It is estimated that by the end of 2027 Cyprus will have an excess of renewable energy that could be exported or exchanged, in addition to the quantities that could be available from Egypt, Israel, and Greece, President of the Republic, Nicos Anastasiades, said on Friday morning, in his address at the EMGF Energy Transition Conference hosted in Nicosia.
Anastasiades noted that Cyprus can become a net exporter of electricity at capacities that could range from 120 Gigawatt hours in 2027, up to 1000 in 2030, and exceed 1800 in 2033.
“we also stand ready to examine possibilities...of connecting various natural gas fields in Cyprus – Israel – Egypt- during the next days Lebanon - with either existing or new infrastructure..."
Moreover, he said that Cyprus, due to its strategic location and its excellent relations and long-standing partnerships in the field of energy with neighboring countries, at a bilateral, regional and multilateral level, stands ready to make its own contribution and be an active part of the energy solutions that our region has to offer.
A role that we have already assumed through the start of the construction phase of the “EuroAsia” interconnector between Cyprus, Greece and Israel – the inauguration ceremony of which will be held later on today-, as well as the preparations underway for also launching the “EuroAfrica” interconnector which will connect Cyprus-Greece- Egypt, he added.
Anastasiades said that “according to current status and planning, it is estimated that by the end of 2027, once the first interconnection is in place, Cyprus will have an excess of renewable energy that could be exported or exchanged, in addition to the quantities that could be available from Egypt, Israel, and Greece.”
“Consequently, Cyprus can become a net exporter of electricity at capacities that could range from 120 Gigawatt hours in 2027, up to 1000 in 2030, and exceeding 1800 in 2033,” he added.
He noted that “we also stand ready to examine possibilities and proposals of connecting various natural gas fields in Cyprus – Israel – Egypt- during the next days Lebanon - with either existing or new infrastructure, through which gas can be exported to Europe.”
As regards the East Med’s potential contribution to the EU’s efforts to diversify energy sources and routes, the President said that this may be achieved by transferring East Med natural gas, either as LNG or through pipelines, hydrogen that will be produced in the region in the medium and long term, and clean energy from renewables exported to Europe via electrical interconnections, stressing that “the Eastern Mediterranean can assume a key role to this end.”
Moreover, the President said that “recognizing the vast resource prospects, opportunities and challenges, it is clear that the full energy potential of the Eastern Mediterranean can only be unlocked if suppliers, buyers and transit countries in the region cooperate on developing numerous infrastructure projects for gas, hydrogen and renewable energy trade within the region and with external markets.”
He noted that “the fact that almost all of the Members of the Gas Industry Advisory Committee of the EMGF are active in exploration and exploitation of energy resources in the East Med, effectively means that a platform for discussion is already available in order to define the synergies for best exploiting them.”

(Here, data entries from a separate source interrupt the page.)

(** What the handler sends back: status 200 with the report, status 500
    with an error message, or status 404. *)
Inductive post_reply : Type :=
| reply_success (message : string) (article_title : jvalue) (tweet : string)
| reply_error (message : string)
| reply_not_found.

Definition reply_status (r : post_reply) : Z :=
  match r with
  | reply_success _ _ _ => 200%Z
  | reply_error _ => 500%Z
  | reply_not_found => 404%Z
  end.

(** The request: its path, and what [int(self.headers.get('Content-Length', 0))]
    did: [None] when it returned, [Some msg] when it raised an exception
    whose [str] is [msg]. *)
Record post_request : Type := mkRequest {
  request_path : string;
  content_length_error : option string
}.

Section Api.

Variable py_str : jvalue -> string.
Variable py_strip : string -> string.

(** [str(e)] *)
Variable exn_str : exn -> string.

Local Open Scope bot_scope.

Definition api_do_post_tweet (tweet_text : string) : M (bool * string) :=
  emit (create_tweet tweet_text) ;;
  err <- ask twitter_api ;;
  ret (api_post_tweet err).
(** * AutoPkg macOS installer processors: catalog resolution, version
    extraction and caching

    A shallow embedding of the three processors of the repository

    - [macOS/macOSReleaseProvider.py] (the standalone resolver),
    - [macOS/macOSDownloader.py]      (the cache manager),
    - [macOS/DownloadMacOS.py]        (the combined resolver and downloader),

    together with the properties their specification states.

    Conventions of the embedding.

    - Python [str] values are [string]s; a character is read as the code
      point of the same number (0..255), so the whitespace and digit
      classes below are Python's, restricted to that range. The standard
      output of a command is given as the text it decodes to.
    - Python [int] is [Z]; [int()] is modelled without the bound that
      recent interpreters put on the number of digits of a literal (4300
      by default).
    - A Python call that may raise returns a [result]; a method that talks
      to the operating system is a computation in the monad [M], which
      threads the [World] and an outcome.
    - The external tools ([softwareupdate], [hdiutil]), the file system
      and the asset descriptors are part of the [World]: whether a command
      fails and what it leaves on disk is the environment's choice
      ([react]), and every command that is run is recorded in the world's
      [trace].
    - The structured output of [hdiutil] and the asset descriptor are typed
      records: the keys that the code reads are fields, optional where the
      code tests or guards their presence. *)

From Stdlib Require Import String Ascii List ZArith Bool Lia DecimalString.
Import ListNotations.

Local Open Scope string_scope.
Local Open Scope Z_scope.

Set Implicit Arguments.

(** ** Exceptions and outcomes *)

(** The exceptions that the modelled code can raise or let through.
    [ProcessorError(err)], built from a caught exception [err], keeps the
    exception it wraps. *)
Inductive exn : Type :=
| ProcessorError (msg : string)
| ProcessorErrorFrom (cause : exn)
| IndexError
| KeyError
| ValueError
| TypeError
| AttributeError
| CalledProcessError
| FileExistsError
| FileNotFoundError
| OSError (msg : string).

Definition is_ProcessorError (e : exn) : bool :=
  match e with
  | ProcessorError _ | ProcessorErrorFrom _ => true
  | _ => false
  end.

Inductive result (A : Type) : Type :=
| Ok (a : A)
| Raise (e : exn).

Arguments Ok {A} a.
Arguments Raise {A} e.

Definition rbind {A B} (r : result A) (k : A -> result B) : result B :=
  match r with
  | Ok a => k a
  | Raise e => Raise e
  end.

Declare Scope result_scope.
Delimit Scope result_scope with res.
Notation "'let?' x ':=' r 'in' k" := (rbind r (fun x => k))
  (at level 10, x name, r at level 100, k at level 200) : result_scope.

Definition is_raise {A} (r : result A) : bool :=
  match r with Ok _ => false | Raise _ => true end.

(** [[f(x) for x in l]] where [f] may raise: the first exception wins. *)
Fixpoint map_result {A B} (f : A -> result B) (l : list A) : result (list B) :=
  match l with
  | [] => Ok []
  | x :: t =>
      match f x with
      | Raise e => Raise e
      | Ok y =>
          match map_result f t with
          | Raise e => Raise e
          | Ok ys => Ok (y :: ys)
          end
      end
  end.
(** * pcv: the streaming point-cloud codec, buffer manager and frame sequencer

    A shallow embedding of
    - [src/components/PCV.vue]: [handleWebSocketMessage], [parsePointCloudData]
      and [updatePointCloud] (the live-stream pipeline),
    - [src/assets/js/pointCloudWorker.js]: [self.onmessage],
    - [src/components/PointCloudViewer.vue]: [processH5File] from the frames
      group on (the numeric sort of frame names, the loop that builds one
      geometry per dataset, the start of playback) and [animate],
    - the second archive reader kept in [src/assets/js/pointCloudWorker.js]:
      its [processH5File] from the frames group on and its [animate],
    followed by the properties of the specification, stated over these
    definitions.

    Conventions of the model.
    - A JavaScript [throw] is a value of [completion] or [outcome]; state
      changed before a throw stays changed.
    - Typed arrays live in a store; [positions], [colors] and the geometry's
      attributes hold locations, so a reallocation is a new location.
    - A [Float32Array] element is its binary32 bit pattern (NaN payloads are
      not distinguished from what an engine canonicalises them to).
    - [pako.inflate] is a parameter of the pipeline; three.js calls are
      modelled by their effect on the attributes, the draw range and the
      material flag; allocation and [postMessage] are not modelled as failing.
    - An archive is what the HDF5 library hands over: the members of the
      frames group and, for each dataset, its array.  What a typed array makes
      of a Number, and the clock of [requestAnimationFrame], are parameters. *)

From Stdlib Require Import ZArith Lia Bool Ascii String.
From Stdlib.Strings Require Import Byte.
From stdpp Require Import base list sorting strings gmap.

Local Open Scope Z_scope.

(** ** JavaScript completions *)

(** What a [throw] carries.  The handlers of the program distinguish an error
    object (on which a property can be set) from a primitive value (on which,
    in module code, setting a property is itself a [TypeError]). *)
Inductive error_name := RangeError | TypeError.

Inductive thrown :=
| ErrorObject (name : error_name)
| PrimitiveString (msg : string).

Inductive completion (A : Type) :=
| Normal (a : A)
| Throw (e : thrown).
Arguments Normal {A} a.
Arguments Throw {A} e.

#[global] Instance completion_ret : MRet completion := fun A a => Normal a.
#[global] Instance completion_bind : MBind completion := fun A B f c =>
  match c with
  | Normal a => f a
  | Throw e => Throw e
  end.

(** ** Numbers *)

Module F32.

(** An element of a [Float32Array], identified by its IEEE-754 binary32 bit
    pattern, [0 <= bits < 2^32]. *)
Definition t := Z.

(** [new Float32Array(n)] is filled with [+0]. *)
Definition zero : t := 0.

(** The quiet NaN that [undefined / 255.0] stores. *)
Definition NaN : t := 0x7FC00000.

(** Nearest integer to [p / q] for [0 <= p], [0 < q], ties to even. *)
Definition rne_div (p q : Z) : Z :=
  let k := p / q in
  let r := p mod q in
  if 2 * r <? q then k
  else if q <? 2 * r then k + 1
  else if Z.even k then k else k + 1.

(** [p / q], for [0 < p] and [0 < q], rounded to [prec] significant bits:
    the pair [(m, e)] stands for [m * 2^e] with [2^(prec-1) <= m < 2^prec]. *)
Definition round_sig (prec p q : Z) : Z * Z :=
  let e0 := Z.log2 p - Z.log2 q in
  let e := if p * 2 ^ Z.max 0 (- e0) <? q * 2 ^ Z.max 0 e0 then e0 - 1 else e0 in
  let s := prec - 1 - e in
  let m := rne_div (p * 2 ^ Z.max 0 s) (q * 2 ^ Z.max 0 (- s)) in
  if m =? 2 ^ prec then (2 ^ (prec - 1), e + 1 - (prec - 1)) else (m, e - (prec - 1)).
(** Lines 124-127 *)
Definition expected_mean (st : Filter) (xpts em : Matrix T)
  : outcome (Vector T) :=
  for_loop 0 (rows xpts) (mean_step (ext_weights st) em) (vzero (K_ st)).

(** Lines 128-133 *)
Definition expected_cov (st : Filter) (xpts em : Matrix T)
           (expected_measurement_mean : Vector T) : outcome (Matrix T) :=
  c <- for_loop 0 (rows xpts) (outer_step (ext_weights st) em em)
                (mzero (K_ st) (K_ st)) ;;
  (* expected_measurement_cov -= expected_measurement_mean.transpose() * mean_pred; *)
  p <- mmul (as_row expected_measurement_mean) mean_pred ;;
  c <- msub c p ;;
  (* expected_measurement_cov += measurement_noise; *)
  madd c (measurement_noise st).

(** Lines 136-139.  The statement of line 138 has no closing semicolon
    in the source; it is read as ending with its line, the subtraction
    of line 139 following the loop. *)
Definition cross_covariance (st : Filter) (xpts em : Matrix T)
           (ext_mean_pred expected_measurement_mean : Vector T)
  : outcome (Matrix T) :=
  c <- for_loop 0 (S_ st) (outer_step (ext_weights st) xpts em)
                (mzero (N_ st) (K_ st)) ;;
  (* cross_cov -= ext_mean_pred * expected_measurement_mean; *)
  p <- mmul (as_col ext_mean_pred) (as_col expected_measurement_mean) ;;
  msub c p.

(** Line 141: [kalman_gain = cross_cov * cross_cov.inverse();].  The
    expected measurement covariance is at hand but not used. *)
Definition gain (cross_cov expected_measurement_cov : Matrix T)
  : outcome (Matrix T) :=
  inv <- inverse cross_cov ;;
  mmul cross_cov inv.

(** Lines 144-148: the updated augmented mean and covariance, and their
    leading N-sized blocks. *)
Definition update_mean (st : Filter) (g : Matrix T)
           (ext_mean_pred measurement expected_measurement_mean : Vector T)
  : outcome (Vector T) :=
  d <- vsub measurement expected_measurement_mean ;;
  kd <- mvmul g d ;;
  ext_mean <- vadd ext_mean_pred kd ;;
  head_segment ext_mean (N_ st).

Definition update_cov (st : Filter) (g ext_cov_pred
           expected_measurement_cov : Matrix T) : outcome (Matrix T) :=
  t <- mmul g expected_measurement_cov ;;
  t <- mmul t (transpose g) ;;
  ext_cov <- msub ext_cov_pred t ;;
  topLeftCorner ext_cov (N_ st) (N_ st).

Definition set_correction (st : Filter) (xpts em g : Matrix T)
           (mean1 : Vector T) (cov1 : Matrix T) : Filter :=
  {| N_ := N_ st; M_ := M_ st; K_ := K_ st; S_ := S_ st;
     mean := mean1; cov := cov1;
     process_noise := process_noise st;
     measurement_noise := measurement_noise st;
     weights := weights st;
     cubature_points := cubature_points st;
     ext_weights := ext_weights st;
     ext_cubature_points := xpts;
     expected_measurements := em;
     kalman_gain := g |}.

Definition correct (st : Filter) (measurement : Vector T) : outcome Filter :=
  ext_mean_pred <- augmented_mean st ;;
  ext_cov_pred <- augmented_cov st ;;
  xpts <- correct_sample st ext_mean_pred ext_cov_pred ;;
  em <- measure st xpts ;;
  expected_measurement_mean <- expected_mean st xpts em ;;
  expected_measurement_cov <-
    expected_cov st xpts em expected_measurement_mean ;;
  cross_cov <- cross_covariance st xpts em ext_mean_pred
                                expected_measurement_mean ;;
  g <- gain cross_cov expected_measurement_cov ;;
  mean1 <- update_mean st g ext_mean_pred measurement
                       expected_measurement_mean ;;
  cov1 <- update_cov st g ext_cov_pred expected_measurement_cov ;;
  Done (set_correction st xpts em g mean1 cov1).

End Correct.

(** *** Accessors *)

Definition getMean (st : Filter) : Vector T := mean st.
Definition getCov (st : Filter) : Matrix T := cov st.
Definition getSigmaPoints (st : Filter) : Matrix T := cubature_points st.
Definition getKalmanGain (st : Filter) : Matrix T := kalman_gain st.

(** *** Mutators; each returns the filter itself *)

Definition setMean (st : Filter) (m : Vector T) : Filter :=
  set_prediction st (cubature_points st) m (cov st).

Definition setCov (st : Filter) (s : Matrix T) : Filter :=
  set_prediction st (cubature_points st) (mean st) s.

Definition setProcessNoiseCov (st : Filter) (p : Matrix T) : Filter :=
  {| N_ := N_ st; M_ := M_ st; K_ := K_ st; S_ := S_ st;
     mean := mean st; cov := cov st;
     process_noise := p;
     measurement_noise := measurement_noise st;
     weights := weights st;
     cubature_points := cubature_points st;
     ext_weights := ext_weights st;
     ext_cubature_points := ext_cubature_points st;
     expected_measurements := expected_measurements st;
     kalman_gain := kalman_gain st |}.

Definition setMeasurementNoiseCov (st : Filter) (m : Matrix T) : Filter :=
  {| N_ := N_ st; M_ := M_ st; K_ := K_ st; S_ := S_ st;
     mean := mean st; cov := cov st;
     process_noise := process_noise st;
     measurement_noise := m;
     weights := weights st;
     cubature_points := cubature_points st;
     ext_weights := ext_weights st;
     ext_cubature_points := ext_cubature_points st;
     expected_measurements := expected_measurements st;
     kalman_gain := kalman_gain st |}.

(** A run of [predict] calls, one per control input. *)
Fixpoint predict_all (st : Filter) (controls : list (Vector T))
  : outcome Filter :=
  match controls with
  | [] => Done st
  | u :: us => st' <- predict st u ;; predict_all st' us
  end.

End Filter.

(* ================================================================== *)
(** ** Exact rational scalars, for running the filter on inputs *)

Module Rational.

Import QArith Qcanon.
Local Open Scope Qc_scope.

(** Square root of a rational: exact on squares of rationals, which
    are the only arguments the examples give it; off squares it rounds
    numerator and denominator down and is not the root. *)
Definition Qc_sqrt (q : Qc) : Qc :=
  Q2Qc (Z.sqrt (Qnum q) # Pos.sqrt (Qden q)).

#[export] Instance Qc_Scalar : Scalar Qc := {
  s0 := 0;
  s1 := 1;
  sadd := Qcplus;
  ssub := Qcminus;
  smul := Qcmult;
  sdiv := Qcdiv;
  sopp := Qcopp;
  sinv := Qcinv;
  ssqrt := Qc_sqrt;
  of_Z := fun z => Q2Qc (inject_Z z)
}.

Definition Qc_nonpos (x : Qc) : bool := Qle_bool x 0.

(** Cholesky factorisation in place, column by column, as Eigen's LLT
    does for small matrices: at column [k] the pivot is
    [a(k,k) - sum_{j<k} a(k,j)^2]; a pivot that is not positive stops
    the factorisation with [NumericalIssue] and leaves the matrix as it
    is at that point. *)
Fixpoint llt_columns (n k count : nat) (a : Matrix Qc)
  : ComputationInfo * Matrix Qc :=
  match count with
  | O => (Success, a)
  | S count' =>
      let x := get a k k - ssum k (fun j => get a k j * get a k j) in
      if Qc_nonpos x then (NumericalIssue, a)
      else
        let d := Qc_sqrt x in
        let a' :=
          mk n n (fun i j =>
                    if j =? k then
                      if i =? k then d
                      else if k <? i then
                             (get a i k
                              - ssum k (fun j' => get a i j' * get a k j')) / d
                           else get a i j
                    else get a i j) in
        llt_columns n (S k) count' a'
  end.

(** Inverse by cofactors:
    [inverse(i,j) = (-1)^(i+j) det(minor j i) / det].  On a singular
    matrix the division by zero gives 0 in [Qc], where Eigen gives
    non-finite values; no example inverts a singular matrix. *)
Definition drop_nth {A : Type} (i : nat) (l : list A) : list A :=
  firstn i l ++ skipn (S i) l.

Definition minor (m : list (list Qc)) (i j : nat) : list (list Qc) :=
  map (drop_nth j) (drop_nth i m).

Definition sign (k : nat) : Qc := if Nat.even k then 1 else - (1).

Fixpoint det (n : nat) (m : list (list Qc)) : Qc :=
  match n with
  | O => 1
  | S n' =>
      ssum n (fun j => sign j * nth j (nth 0 m []) 0 * det n' (minor m 0 j))
  end.

Definition cofactor_inverse (a : Matrix Qc) : Matrix Qc :=
  let n := rows a in
  let m := coeffs a in
  mk n n (fun i j => sign (i + j) * det (n - 1) (minor m j i) / det n m).

#[export] Instance Qc_Solvers : Solvers Qc := {
  llt_compute := fun a => llt_columns (rows a) 0 (rows a) a;
  inverse_coeffs := cofactor_inverse
}.

(** The system of the spec's scenario in any dimension:
    [f(x, u) = x + u] coefficient by coefficient, [h(x) = x]. *)
Definition additive : System Qc := {|
  f := fun x u => map (fun p => fst p + snd p) (combine x u);
  h := fun x => x
|}.

(** Matrices and vectors from integer literals. *)
Definition qc (z : Z) : Qc := Q2Qc (inject_Z z).
Definition frac (a : Z) (b : positive) : Qc := Q2Qc (a # b).
Definition matrix_of (l : list (list Qc)) : Matrix Qc :=
  mkMatrix (length l) (length (nth 0 l [])) l.

(** *** Inputs the filter is run on *)

Definition identity (n : nat) : Matrix Qc :=
  mk n n (fun i j => if (i =? j)%nat then 1 else 0).

(** [h] observes the first coordinate of the state. *)
Definition first_coordinate : System Qc := {|
  f := f additive;
  h := fun x => firstn 1 x
|}.

(** The scenario of the spec: N = K = 1, f(x,u) = x + u, h(x) = x,
    Q = 0.01, R = 0.1, mean 0, covariance 1, control 1. *)
Definition scenario : outcome (Filter (T := Qc)) :=
  CubatureKalmanFilterX 1 1 1 (matrix_of [[frac 1 100]]) (matrix_of [[frac 1 10]])
                        [qc 0] (matrix_of [[qc 1]]).

(** Four states: N = 4, mean 0, covariance the identity, Q = 0 *)
Definition zero4 : Vector Qc := [qc 0; qc 0; qc 0; qc 0].

Definition four_states : outcome (Filter (T := Qc)) :=
  CubatureKalmanFilterX 4 4 1 (mzero 4 4) (matrix_of [[frac 1 10]])
                        zero4 (identity 4).

(** Two states, two measurements: N = K = 2, h(x) = x, R = I *)
Definition two_by_two : outcome (Filter (T := Qc)) :=
  CubatureKalmanFilterX 2 0 2 (mzero 2 2) (identity 2)
                        [qc 0; qc 0] (identity 2).

(** Three states, one measurement: N = 3, K = 1, h(x) = x[0], R = 1 *)
Definition three_by_one : outcome (Filter (T := Qc)) :=
  CubatureKalmanFilterX 3 3 1 (mzero 3 3) (matrix_of [[qc 1]])
                        [qc 0; qc 0; qc 0] (identity 3).

(** One state with covariance -1 *)
Definition indefinite : outcome (Filter (T := Qc)) :=
  CubatureKalmanFilterX 1 1 1 (mzero 1 1) (matrix_of [[frac 1 10]])
                        [qc 0] (matrix_of [[qc (-1)]]).




(** One state with covariance 1 and process noise 3: the covariance is
    1, then 4, then 7 under [f(x, u) = x + u]. *)
Definition squares : outcome (Filter (T := Qc)) :=
  CubatureKalmanFilterX 1 1 1 (matrix_of [[qc 3]]) (matrix_of [[frac 1 10]])
                        [qc 0] (matrix_of [[qc 1]]).

(** A symmetric positive definite matrix with a rational factor. *)
Definition spd2 : Matrix Qc := matrix_of [[qc 4; qc 2]; [qc 2; qc 10]].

Moreover, he stressed that the significance of the EMGF goes beyond energy cooperation; as an enabler of regional peace, economic growth and prosperity in our turbulent region and beyond.
Anastasiades also underlined that the Forum “is open to any country wishing to join us in this collective process, provided it adheres with our shared values and principles in respecting international law, including the UN Convention on the Law of the Sea.”
“Our motto is that energy should act as a catalyst for peace and prosperity and not in creating tensions and conflicts,” he noted.